El cadáver, por el que De Brussières encargaba el funeral, no
era otro que el del conde de La Ferronay, quien,
advertido por aquellos franceses de su empeño en la conversión
de Ratisbonne, había ofrecido nada menos que su vida
a cambio del regalo de la fe para Alphonse.
La Ferronay, ministro de Carlos X y fidelísimo hijo de la
Iglesia, había solicitado el permiso de su confesor para tal
ofrecimiento. Dos días antes de los acontecimientos de
SantAndrea delle Fratte, aquel señor, que lo era, moría
fulminado por un infarto.
Notre Dame de Sion
Tras su experiencia mística, Alphonse Ratisbonne recibió el
bautismo cuando apenas habían transcurrido once días.
Como católico quiso adoptar el nombre de María, con el que se
consagrará sacerdote jesuita seis años más tarde,
en 1848. Pío IX le autorizará la fundación de una orden con su
hermano Théodore -Notre Dame de Sion, no podía ser
de otra manera- destinada a la conversión de los judíos. En
París se dedicó a acoger a los judíos que se acercaban a la
Iglesia y también fundó una casa para catecúmenos.

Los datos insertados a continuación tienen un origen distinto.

Lemma wp_ModifyDelegation (k : () -> M CT B) Q E n s A d v x :
  rel n s A -> is_Some (a_del A !! (v, d)) -> 0 <= d_Stake x ->
  (forall s', rel n s' (a_set_del (<[(v, d) := x]>) A) -> wp (k tt) Q E s') ->
  wp (y ← ModifyDelegation d v x; k y) Q E s.
Proof.
  intros Hs Hd Hx Hk. apply wp_bind. unfold ModifyDelegation. eapply wp_DelegationExists; [done|].
  rewrite bool_decide_true by done. simpl. unfold wp. simpl. unfold ts_put. simpl.
  rewrite (proj2 (Z.leb_le _ _)) by done. apply Hk. destruct Hs as [[L H] <-]. split; [|done]. exists L.
  destruct H as [I1 I2 I3 I4 I5 I6 I7 I8 I9 I10]. split; simpl; try done.
  intros d' v'. by rewrite I6, is_Some_insert_iff.
Qed.
End writes.

(** ** Rules for creation and removal *)
Section creations.
Context {B : Type}.
Implicit Types (Q : B -> CT -> Prop) (E : string -> CT -> Prop) (s : CT) (A : adpos).

Lemma elem_of_snoc {X} (l : list X) x y : x ∈ l ++ [y] <-> x ∈ l \/ x = y.
Proof. by rewrite elem_of_app, list_elem_of_singleton. Qed.

Lemma elem_of_removed {X} (l l' : list X) x y :
  NoDup l -> x :: l' ≡ₚ l -> (y ∈ l' <-> y ∈ l /\ y <> x).
Proof.
  intros Hd Hp. rewrite <- Hp. rewrite elem_of_cons. rewrite <- Hp, NoDup_cons in Hd.
  split; [|naive_solver]. intros Hy. split; [by right|]. intros ->. by destruct Hd.
Qed.

Lemma ix_nodup m L id : lists_ok m L -> NoDup (L id).
Proof. intros H. apply (rep_nodup _ _ _ _ (H id)). Qed.

Lemma is_Some_insert_new `{Countable K} {V} (m : gmap K V) i x j :
  is_Some (<[i:=x]> m !! j) <-> j = i \/ is_Some (m !! j).
Proof.
  destruct (decide (i = j)) as [<-|].
  - rewrite lookup_insert_eq. split; [by left|by eexists].
  - rewrite lookup_insert_ne by done. naive_solver.
Qed.

Lemma is_Some_delete_iff `{Countable K} {V} (m : gmap K V) i j :
  is_Some (delete i m !! j) <-> j <> i /\ is_Some (m !! j).
Proof.
  destruct (decide (i = j)) as [<-|].
  - rewrite lookup_delete_eq. split; [by intros [? ?]|naive_solver].
  - rewrite lookup_delete_ne by done. naive_solver.
Qed.
(* ===== verification/DposSafe.v ===== *)
(** * The handlers keep the staking invariant

    Weakest-precondition rules for the parts the handlers share, then one
    lemma per handler: from a state that satisfies the invariant the handler
    does not panic, an error leaves the state as it was, and a normal result
    satisfies the invariant again. *)
From S2P Require Import Prelude Bytes Crypto ChainConfig Uint256 Storage IterableMap DposStorage Validators Dpos DposTyped DposInv.

Section rules.
Context `{Uint256Laws} `{Crypto} (cfg : ChainConfig) (Hcfg : cfg_ok cfg).
Abbreviation dp := (DPOS cfg).
Abbreviation MAX := (ValidatorMaximumStake dp).

Lemma wp_big_div {St B} (k : Z -> M St B) Q E s x y :
  0 < y -> wp (k (x / y)) Q E s -> wp (q ← big_div x y; k q) Q E s.
Proof.
  intros Hy Hk. unfold big_div. rewrite (proj2 (Z.eqb_neq _ _)) by lia. rewrite (proj2 (Z.ltb_ge _ _)) by lia.
  exact Hk.
Qed.

(** [voteCount] is [votes], at every block. *)
Lemma voteCount_run {St} T b (s : St) :
  0 <= T -> votes cfg T < 2 ^ 64 -> voteCount cfg T b s = Done (votes cfg T) s.
Proof.
  intros HT Hv. pose proof (votes_nonneg cfg Hcfg T HT). pose proof (cf_step _ Hcfg).
  pose proof (cf_threshold _ Hcfg). unfold voteCount, votes, big_div, bindM in *.
  rewrite (proj2 (Z.eqb_neq (VoteEligibilityBalanceStep dp) _)) by lia.
  rewrite (proj2 (Z.ltb_ge (VoteEligibilityBalanceStep dp) _)) by lia.
  destruct (EligibilityBalanceThreshold dp <=? T) eqn:Et; zbool;
    destruct (IsOnAspenHardforkPartOne (Hardforks cfg) b && (MAX <=? T)) eqn:Ea; zbool; try lia;
    unfold ret; simpl; try rewrite (proj2 (Z.leb_le 0 (T / _))) by lia;
    try rewrite (proj2 (Z.ltb_lt (T / _) _)) by lia; done.
Qed.

Lemma wp_voteCount {St B} (k : Z -> M St B) Q E s T b :
  0 <= T -> votes cfg T < 2 ^ 64 -> wp (k (votes cfg T)) Q E s -> wp (x ← voteCount cfg T b; k x) Q E s.
Proof. intros HT Hv Hk. eapply wp_bind_done; [by apply voteCount_run|done]. Qed.

Lemma wp_unit {St X} (m : M St X) Q E s : wp (x ← m; ret x) Q E s -> wp m Q E s.
Proof. unfold wp, bindM, ret. by destruct (m s). Qed.

Section typed.
Context {B : Type}.
Implicit Types (Q : B -> CT -> Prop) (E : string -> CT -> Prop) (s : CT) (A : adpos).

Lemma wp_AddLog (k : () -> M CT B) Q E n s A l :
  rel n s A -> (forall s', rel n s' A -> wp (k tt) Q E s') -> wp (x ← AddLog l; k x) Q E s.
Proof. intros [HL HA] Hk. apply Hk. by split. Qed.
Lemma shown_rewards_pending_witness : exists keys : list Address,
  (validator1 ∈ keys)
  /\ getDelegations ex_cfg delegator2 0 ex6
     = Done ((fun v => mkDelegationData v (from_option d_Stake 0 (ts_delegation (c_storage ex6) !! (v, delegator2))) (pending ex_cfg (abs ex6) 6 v delegator2))
               <$> take 20 (drop (Z.to_nat (0 * 20)) keys), Z.of_nat (length keys) <=? 0 * 20 + 20) ex6
  /\ pending ex_cfg (abs ex6) 6 validator1 delegator2 = 61 /\ pending ex_cfg (abs ex6) 5 validator1 delegator2 = 61.
Proof.
  destruct (shown_rewards_pending ex_cfg ex_cfg_ok 5 62 ex6 delegator2 6) as (keys & _ & Hin & Hrun & _);
    [apply ex_ok, ex6_history|done|done|].
  exists keys. split; [|split; [by apply Hrun|split; by vm_compute]].
  apply Hin. assert (bool_decide (is_Some (ts_delegation (c_storage ex6) !! (validator1, delegator2))) = true) as E by by vm_compute.
  by apply bool_decide_eq_true_1 in E.
Defined.

(** A validator that has a state of this block, and whose pool was filled
    after: what is shown is more than a claim in this block pays. *)
Definition touched_and_rewarded : M CT Z :=
  _ ← send 2 delegator2 300 (InCall M_delegate (inr validator1));
  DistributeRewards ex_cfg 2 ex_stats.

Aunque de un modo distinto al que imaginaba, Alphonse viajó con
frecuencia a Tierra Santa, donde los dos hermanos se dedicaron a
la predicación y evangelización.
Resultó, además, que en uno de los terrenos prolijos en ruinas
que adquirieron en Jerusalén había estado situado el
Litóstrotos, el lugar desde el que Pilatos ofreció a
Cristo al pueblo de Jerusalén.
Alphonse Ratisbonne murió en 1884, en Palestina, en el
emplazamiento que la tradición afirma se corresponde con el
sitio en que se produjo la Visitación de María a Isabel.